**Task goal**
Copy exactly, and only, the lines from the one containing "- An arc-length" through the last line of the records below.

**Saved entries**
·····

(** * Segment derivation and aggregation of the bus / metro segment processors

    Shallow embedding of the core of [Bus_Segment_Processor.py] and
    [Metro_Segment_Processor.py] (the two files hold the same code up to
    log messages and comments):

    - [get_route_stops_ordered], [project_point_to_line],
      [extract_line_segment], [calculate_segment_distance],
      [create_segments_from_route];
    - [aggregate_segments] and [create_unique_stops].

    Conventions of the model.
    - A length or a distance is a Python [float]: a value of the type
      [float] of the interface [Floats], whose operations ([sum], [/],
      [*], [<], [round(x, 3)]) are those of the interpreter and are used
      through the interface only, so that rounding errors, infinities and
      NaN are whatever the interpreter makes them.  [Binary64] is the
      arithmetic of IEEE 754 doubles, on which the examples are run.
    - An arc-length position along a route and a coordinate are finite
      numbers, written as rationals [Q]; the code compares them and hands
      them to the library.
    - A cell of a data frame is a [pyval]; [str(row.get(col, ''))] is
      [get_str].
    - A call into shapely / pyproj that may raise returns [option]; [None]
      stands for "raised".  The sort of pandas returns an [outcome]: it
      raises on a column it cannot compare.  The [try ... except] blocks of
      the source are written out with [try_except] on [outcome].
    - A Python [dict] is an association list in insertion order; a Python
      [set] of strings is a duplicate-free list, and the order in which
      [list(s)] enumerates it is a parameter of the runtime ([set_iter]). *)

From Stdlib Require Import List String Ascii ZArith QArith Qround Bool Arith Lia.
From Stdlib Require Import Permutation Sorted SetoidList SetoidPermutation DecimalString.
From Stdlib Require Import Floats.SpecFloat.
Import ListNotations.

Local Open Scope string_scope.
Local Open Scope list_scope.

·····

**Answer below**
    - An arc-length position along a route and a coordinate are finite
      numbers, written as rationals [Q]; the code compares them and hands
      them to the library.
    - A cell of a data frame is a [pyval]; [str(row.get(col, ''))] is
      [get_str].
    - A call into shapely / pyproj that may raise returns [option]; [None]
      stands for "raised".  The sort of pandas returns an [outcome]: it
      raises on a column it cannot compare.  The [try ... except] blocks of
      the source are written out with [try_except] on [outcome].
    - A Python [dict] is an association list in insertion order; a Python
      [set] of strings is a duplicate-free list, and the order in which
      [list(s)] enumerates it is a parameter of the runtime ([set_iter]). *)

From Stdlib Require Import List String Ascii ZArith QArith Qround Bool Arith Lia.
From Stdlib Require Import Permutation Sorted SetoidList SetoidPermutation DecimalString.
From Stdlib Require Import Floats.SpecFloat.
Import ListNotations.

Local Open Scope string_scope.
Local Open Scope list_scope.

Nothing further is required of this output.